BOOK REVIEW: VANITY FIRE
In 2005's THE POET'S FUNERAL, John Daniel proved himself a keen observer of present day publishing and bookkselling in the US. That book was a tongue in cheek romp as Guy Mallon searched to solve the murder of an author first brought to public attention by his small publishing house.
In VANITY FIRE, Daniel once again places the action in the publishing world, but this time the action has a more serious tone. Guy Mallon and Carol Murphy who are business partners as well as lovers, are approached by a wealthy investor who is seeking a publisher for an autobiography written by a well known jazz vocalist. Thinking that offering a publishing contract to a big name performer will provide sorely needed exposure for their small press, they agree. But the investor takes over too much of their operation and at his insistence they find themselves sharing office space with a print on demand scam artist.
In short order, their office building burns down, at least one body is found inside, and Carol disappears with troubling clues to her whereabouts left behind.
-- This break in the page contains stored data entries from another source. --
(* ===== verification/SetupCodecSpec.v ===== *)
(** * Relay setup messages: what the codecs guarantee

    Over [SetupCodec.v]: every encoder is inverted by its decoder, no bytes make
    a decoder panic, and a request that hops forward one after the other reaches
    each of them with the transaction unchanged and the blocks that are left. *)

From S2P Require Import Prelude Wire PacketHeader AckRanges Reader FlowControl SetupCodec.

(** ** The primitives *)
Lemma reads_byte v : reads take_setup_byte (put_setup_byte v) v.
Proof.
  intros cap b input p rest Hw _ Hc. unfold put_setup_byte in Hw. destruct (_ <=? _); [done|]. injection Hw as <-.
  unfold take_setup_byte. by rewrite (at_cursor_get_ix _ _ _ _ Hc).
Qed.

Lemma reads_raw_cid c : is_cid c -> reads rd_raw_cid (put_raw_cid c) c.
Proof.
  intros Hcid cap b input p rest Hw _ Hc. unfold rd_raw_cid. rewrite (at_cursor_slice _ _ _ Hc). simpl.
  by rewrite (cid_decode_encode _ _ _ _ Hcid Hw).
Qed.

Lemma put_bytes_Ok s cap b : put_bytes s cap = Ok b -> b = s /\ zlen s <= cap.
Proof. unfold put_bytes. destruct (Z.ltb_spec cap (zlen s)); [done|]. intros [= <-]. split; [done|lia]. Qed.

Lemma reads_slice s : reads (rd_slice (zlen s)) (put_bytes s) s.
Proof.
  intros cap b input p rest [-> _]%put_bytes_Ok _ Hc. unfold rd_slice.
  by rewrite (at_cursor_slice_range _ _ _ _ Hc).
Qed.

(** A check of the room left, in front of a reader of at least [n] bytes. *)
Lemma reads_left {B} (k : Z -> reader B) w b n :
  (forall left, n <= left -> reads (k left) w b) -> (forall cap s, w cap = Ok s -> n <= zlen s) ->
  reads (rd_left ≫= k) w b.
Proof.
  intros Hk Hn cap s input p rest Hw Hsz Hc. unfold mbind, reader_bind, rd_left. pose proof (at_cursor_len _ _ _ Hc) as Hl.
  eapply Hk; [|done..]. specialize (Hn _ _ Hw). unfold sat_sub. zlia.
Qed.

(** The same in front of the last reader of an input. *)
Lemma reads_left_last {B} (k : Z -> reader B) w b n :
  (forall left, n <= left -> reads_last (k left) w b) -> (forall cap s, w cap = Ok s -> n <= zlen s) ->
  reads_last (rd_left ≫= k) w b.
Proof.
  intros Hk Hn cap s input p Hw Hsz Hc. unfold mbind, reader_bind, rd_left. pose proof (at_cursor_len _ _ _ Hc) as Hl.
  eapply Hk; [|done..]. specialize (Hn _ _ Hw). unfold sat_sub. zlia.
Qed.

(** The last value, then checks at the end of the input. *)
Lemma reads_last_snoc {A B} (r : reader A) (k : A -> reader B) w a b :
  reads r w a -> reads_last (k a) wnil b -> reads_last (r ≫= k) w b.
Proof.
  intros H1 H2 cap s input p Hw Hsz Hc. rewrite <- (app_nil_r s) in Hc. unfold mbind, reader_bind.
  rewrite (H1 _ _ _ _ _ Hw Hsz Hc), (H2 0 [] input (p + zlen s)); [|done|done|by apply at_cursor_app in Hc].
  by rewrite zlen_nil, Z.add_0_r.
Qed.

Lemma reads_at_end {B} (k : bool -> reader B) b : reads_last (k true) wnil b -> reads_last (rd_at_end ≫= k) wnil b.
Proof.
  intros Hk cap s input p [= <-] Hsz Hc. unfold mbind, reader_bind, rd_at_end.
  rewrite <- (Hk cap [] input p eq_refl Hsz Hc), (at_cursor_len _ _ _ Hc), zlen_nil, Z.add_0_r. by rewrite Z.eqb_refl.
Qed.

Lemma reads_last_refuse {B} (g : bool) e (k : unit -> reader B) w b :
  g = false -> reads_last (k tt) w b -> reads_last (refuse g e ≫= k) w b.
Proof. intros -> Hk. exact Hk. Qed.

Lemma reads_last_lift {A B} (o : res A) (k : A -> reader B) w a b :
  o = Ok a -> reads_last (k a) w b -> reads_last (lift o ≫= k) w b.
Proof. intros -> Hk. exact Hk. Qed.

Lemma reads_last_ret {A} (a : A) : reads_last (mret a) wnil a.
Proof. apply reads_reads_last, reads_ret. Qed.

Lemma usize_ok v : v <= U64_MAX -> ok_or (usize_try_from v) Error.Invalid = Ok v.
Proof. intros Hv. unfold usize_try_from. by rewrite (proj2 (Z.leb_le _ _)). Qed.

Lemma put_varint_usize v cap b : 0 <= v -> put_varint v cap = Ok b -> v <= U64_MAX.
Proof. intros Hv [Hr _]%put_varint_Ok; [|done]. unfold U64_MAX. lia. Qed.

Lemma reads_run {A} (r : reader A) w a cap b :
  reads_last r w a -> w cap = Ok b -> zlen b <= U64_MAX -> fst <$> run_reader r b = Ok a.
Proof. intros Hr Hw Hsz. unfold run_reader. by rewrite (Hr cap b b 0 Hw Hsz (at_cursor_start b)). Qed.

Lemma wlimit_Ok max e w cap b : wlimit max e w cap = Ok b -> w cap = Ok b /\ zlen b <= max.
Proof.
  unfold wlimit. intros (s & Hs & H)%bind_Ok. destruct (Z.ltb_spec max (zlen s)); [done|]. by injection H as ->.
Qed.

Lemma padded_take n len s :
  zlen s = n -> 0 <= len <= n -> drop (Z.to_nat len) s = replicate (Z.to_nat (n - len)) 0 ->
  padded n (take (Z.to_nat len) s) = s.
Proof.
  intros Hs Hl Hd. unfold padded. rewrite length_take. unfold zlen in Hs.
  replace (Z.to_nat n - Z.to_nat len `min` length s)%nat with (Z.to_nat (n - len)) by lia.
  by rewrite <- Hd, take_drop.
Qed.

#[export] Hint Resolve reads_byte reads_raw_cid reads_slice zlen_nonneg : reads.

Ltac setup_step :=
  match goal with
  | |- reads_last (refuse _ _ ≫= _) _ _ => apply reads_last_refuse
  | |- reads_last (rd_usize _ ≫= _) _ _ => eapply reads_last_lift; [apply usize_ok|]
  | |- reads (rd_usize _ ≫= _) _ _ => eapply reads_lift; [apply usize_ok|]
  | |- reads_last (lift _ ≫= _) _ _ => eapply reads_last_lift
  | |- reads_last (rd_at_end ≫= _) wnil _ => apply reads_at_end
  | |- reads_last (_ ≫= _) (_ ;;; _) _ => eapply reads_bind_last; [solve [eauto with reads]|]
  | |- reads (_ ≫= _) (_ ;;; _) _ => eapply reads_bind; [solve [eauto with reads]|]
  | |- reads_last (_ ≫= _) _ _ => eapply reads_last_snoc; [solve [eauto with reads]|]
  | |- reads_last (mret _) wnil _ => apply reads_last_ret
  end.

(** ** Hop instructions *)
Record hop_ok (h : SetupHopInstruction) : Prop := {
  ho_len : is_u8 (si_address_len h);
  ho_address : zlen (si_address h) = MAX_SETUP_HOP_ADDRESS_BYTES;
  ho_tail : drop (Z.to_nat (si_address_len h)) (si_address h)
            = replicate (Z.to_nat (MAX_SETUP_HOP_ADDRESS_BYTES - si_address_len h)) 0;
  ho_lease : 0 <= si_lease_us h;
  ho_quota : 0 <= si_packet_quota h;
}.

Lemma hop_decode_encode h cap b :
  hop_ok h -> Hop.encode h cap = Ok b -> Hop.decode b = Ok h /\ zlen b <= MAX_SETUP_BLOCK_BYTES.
Proof.
  intros [Hl Ha Ht Hle Hq]. unfold Hop.encode. destruct (_ || _) eqn:Hg; [done|]. bools.
  intros [Hw Hb]%wlimit_Ok. split; [|done]. unfold Hop.decode.
  assert (zlen (take (Z.to_nat (si_address_len h)) (si_address h)) = si_address_len h) as Hz by (apply zlen_take; lia).
  eapply reads_run; [|exact Hw|unfold MAX_SETUP_BLOCK_BYTES, U64_MAX in *; lia]. unfold Hop.read.
  do 2 setup_step. apply (reads_left_last _ _ _ (si_address_len h)).
  - intros left Hleft. setup_step.
    { rewrite !orb_false_iff, !Z.eqb_neq, !Z.ltb_ge. lia. }
    rewrite <- Hz at 1. repeat setup_step.
    { rewrite !orb_false_iff, !Z.eqb_neq. done. }
    rewrite (padded_take MAX_SETUP_HOP_ADDRESS_BYTES (si_address_len h)) by (done || lia).
    destruct h. apply reads_last_ret.
  - intros c s (s1 & s2 & [-> _]%put_bytes_Ok & _ & ->)%wseq_Ok. zlia.
Qed.

(** ** Endpoint payloads *)
Lemma join_decode_encode j cap b :
  is_cid (join_cid j) -> is_cid (opener_receive_cid j) -> cap <= U64_MAX ->
  Join.encode j cap = Ok b -> Join.decode b = Ok j.
Proof.
  intros Hj Ho Hcap. unfold Join.encode. destruct (_ || _) eqn:Hg; [done|]. intros Hw.
  assert (zlen b <= cap) as Hlen.
  { apply wseq_Ok in Hw as (b1 & b2 & H1 & H2 & ->).
    apply cid_encode_len in H1 as (_ & _ & H1); [|done]. apply cid_encode_len in H2 as (_ & _ & H2); [|done]. zlia. }
  eapply reads_run; [|exact Hw|lia]. unfold Join.read. repeat setup_step; [by rewrite Hg|].
  destruct j. apply reads_last_ret.
Qed.

Definition hint_ok (h : NearbyRelayHint) : Prop := zlen (relay_id h) = 8 /\ hop_ok (instruction_of (hop h)).

Lemma reads_hint h : hint_ok h -> reads Create.rd_hint (Create.put_hint h) h.
Proof.
  intros [Hid Hh]. unfold Create.rd_hint, Create.put_hint.
  eapply reads_bind; [rewrite <- Hid; apply reads_bytes|].
  intros cap b input p rest (e & He & Hw)%bind_Ok. destruct (hop_decode_encode _ _ _ Hh He) as [Hd Hlen].
  revert Hw. generalize rest, p, input, b, cap. clear rest p input b cap He. intros rest p input b cap.
  match goal with |- ?w cap = Ok b -> zlen input <= _ -> at_cursor _ _ _ -> ?r input p = _ =>
    cut (reads r w h); [intros Hr Hw; by apply (Hr cap)|] end.
  eapply reads_bind; [apply reads_varint, zlen_nonneg|]. setup_step.
  { unfold MAX_SETUP_BLOCK_BYTES, U64_MAX in *. lia. }
  eapply reads_pure; [apply reads_bytes|]. intros input' p'. unfold mbind, reader_bind, lift. rewrite Hd.
  by destruct h as [id []].
Qed.

Lemma reads_hints l : Forall hint_ok l -> reads (Create.rd_hints (length l)) (Create.put_hints l) l.
Proof.
  induction 1 as [|h l Hh _ IH]; cbn [length Create.rd_hints Create.put_hints]; [apply reads_ret|].
  eapply reads_bind; [by apply reads_hint|]. eapply reads_pure; [exact IH|done].
Qed.

(** The initial packet is followed by at least the count. *)
Lemma reads_initial {B} s c (k : bytes -> reader B) w b :
  s <> [] -> zlen s + 1 <= U64_MAX -> reads_last (k s) (put_setup_byte c ;;; w) b ->
  reads_last (Create.rd_initial (zlen s) ≫= k) (Create.put_initial s c ;;; w) b.
Proof.
  intros Hne Hsz Hk cap bs input p (b1 & b2 & Hw1 & Hw2 & ->)%wseq_Ok Hin Hc. unfold Create.put_initial in Hw1.
  destruct (Z.ltb_spec cap (sat_add (zlen s) 1)) as [|Hroom]; [done|]. injection Hw1 as <-. rewrite <- app_assoc in Hc.
  unfold sat_add in Hroom. pose proof (at_cursor_len _ _ _ Hc) as Hl. unfold mbind, reader_bind, Create.rd_initial.
  rewrite !zlen_app, zlen_cons, zlen_nil in *. zlen_pose. unfold checked_add. rewrite (proj2 (Z.leb_le _ _)) by lia.
  cbn [ok_or mbind outcome_bind]. assert (zlen s <> 0) by (intros Hz; by apply Hne, zlen_0_nil).
  rewrite (proj2 (Z.eqb_neq _ 0)), (proj2 (Z.leb_gt _ _)) by lia. cbn [orb].
  rewrite (at_cursor_slice_range _ _ _ _ Hc). cbn [mbind outcome_bind]. apply at_cursor_app in Hc.
  rewrite (Hk (cap - zlen s) ([c] ++ b2) input (p + zlen s)); [|..|done|exact Hc].
  - do 2 f_equal. zlia.
  - apply wseq_Ok. exists [c], b2. unfold put_setup_byte. rewrite (proj2 (Z.leb_gt _ _)) by lia. split; [done|].
    split; [|done]. rewrite <- Hw2. f_equal. zlia.
Qed.

Lemma hints_new_iter l h :
  Hints.new l = Some h -> Hints.iter h = l /\ Hints.len h = zlen l /\ zlen l <= MAX_NEARBY_RETURN_RELAYS.
Proof.
  unfold Hints.new. destruct (Z.ltb_spec MAX_NEARBY_RETURN_RELAYS (zlen l)) as [|Hl]; [done|].
  destruct (Hints.unique_ids _ _); [|done]. intros [= <-]. unfold Hints.iter, Hints.len. cbn [nh_len nh_entries].
  rewrite as_u8_small by (unfold MAX_NEARBY_RETURN_RELAYS, U8_MAX in *; zlia). split; [|done].
  rewrite to_nat_zlen, take_app_le by (by rewrite length_fmap). rewrite firstn_all2 by (by rewrite length_fmap).
  clear. induction l as [|x l IH]; [done|]. change (x :: omap id (Some <$> l) = x :: l). by rewrite IH.
Qed.

Lemma create_decode_encode initial l h cap b :
  Hints.new l = Some h -> Forall hint_ok l ->
  Create.encode (mkSetupCreateEndpoint initial h) cap = Ok b -> Create.decode b 2 = Ok (initial, h).
Proof.
  intros Hnew Hl. destruct (hints_new_iter _ _ Hnew) as (Hi & Hn & Hmax). unfold Create.encode.
  cbn [initial_packet return_hints]. destruct (_ || _) eqn:Hg; [done|]. bools. rewrite Hi, Hn.
  rewrite as_u8_small by (unfold MAX_NEARBY_RETURN_RELAYS, U8_MAX in *; zlia).
  intros [Hw Hb]%wlimit_Ok. unfold Create.decode. change (2 =? 1) with false. change (2 =? 2) with true. cbn [negb].
  assert (Hsz : zlen initial + 1 <= zlen b).
  { apply wseq_Ok in Hw as (b1 & b2 & _ & (b3 & b4 & H3 & _ & ->)%wseq_Ok & ->).
    unfold Create.put_initial in H3. destruct (_ <? _); [done|]. injection H3 as <-. zlia. }
  unfold MAX_SETUP_BLOCK_BYTES, MAX_NEARBY_RETURN_RELAYS in *.
  eapply reads_run; [|exact Hw|unfold U64_MAX; lia]. unfold Create.read.
  setup_step. setup_step; [unfold U64_MAX; lia|].
  apply reads_initial; [by case_bool_decide|unfold U64_MAX; lia|].
  setup_step. setup_step; [unfold MAX_NEARBY_RETURN_RELAYS; lia|]. rewrite to_nat_zlen.
  eapply reads_last_snoc; [by apply reads_hints|]. do 2 setup_step; [done|].
  setup_step; [by rewrite Hnew|]. apply reads_last_ret.
Qed.

(** ** The fields of a request *)
Lemma reads_mode m : reads Request.rd_mode (put_mode m) m.
Proof. eapply reads_pure; [apply reads_byte|]. by destruct m. Qed.

Lemma reads_route_mode m : reads (Request.rd_route_mode SETUP_REQUEST_VERSION) (put_route_mode m) m.
Proof. eapply reads_pure; [apply reads_byte|]. by destruct m. Qed.

Lemma reads_opener r : reads Request.rd_opener (put_opener r) r.
Proof. eapply reads_pure; [apply reads_byte|]. by destruct r. Qed.

Definition vip_ok (v : option Z) : Prop := match v with Some v => is_u64 v /\ v <> 0 | None => True end.
Definition reverse_ok (c : option Z) : Prop := match c with Some c => is_cid c /\ c <> 0 | None => True end.

Lemma reads_vip v : vip_ok v -> reads Request.rd_vip (put_vip v) v.
Proof.
  destruct v as [v|]; intros Hv; unfold Request.rd_vip, put_vip.
  - destruct Hv as [Hv Hnz]. eapply reads_bind; [apply reads_byte|]. cbv beta. change (1 =? 0) with false.
    change (negb (1 =? 1)) with false. cbv iota. assert (be_val (be_bytes 8 v) = v) as Hval.
    { rewrite be_val_be_bytes. apply Z.mod_small. unfold U64_MAX in Hv. change (256 ^ Z.of_nat 8) with (2 ^ 64). lia. }
    apply (reads_left _ _ _ 8).
    + intros left Hl. apply reads_refuse; [by apply Z.ltb_ge|].
      eapply reads_pure; [apply (reads_slice (be_bytes 8 v))|]. intros input p. rewrite Hval.
      unfold mbind, reader_bind. by rewrite (proj2 (Z.eqb_neq v 0)).
    + intros cap s [-> _]%put_bytes_Ok. rewrite zlen_be_bytes. done.
  - eapply reads_pure; [apply reads_byte|]. done.
Qed.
The title VANITY FIRE is a pun on a passage found in John Bunyan's THE PILGRIM'S PROGRESS and Daniel includes a quote: "and at the town there is a fair kept, called Vanity Fair. ......there are at all times to be seen . . . . cheats, games, plays, fools.... and thefts, murders ..." Indeed all these and more are confronted by Mallon, until he summons enough courage to confront them all and find his way back to the straight and narrow. Daniel's books are rare treats for all who love books and who are interested in the future of American publishing.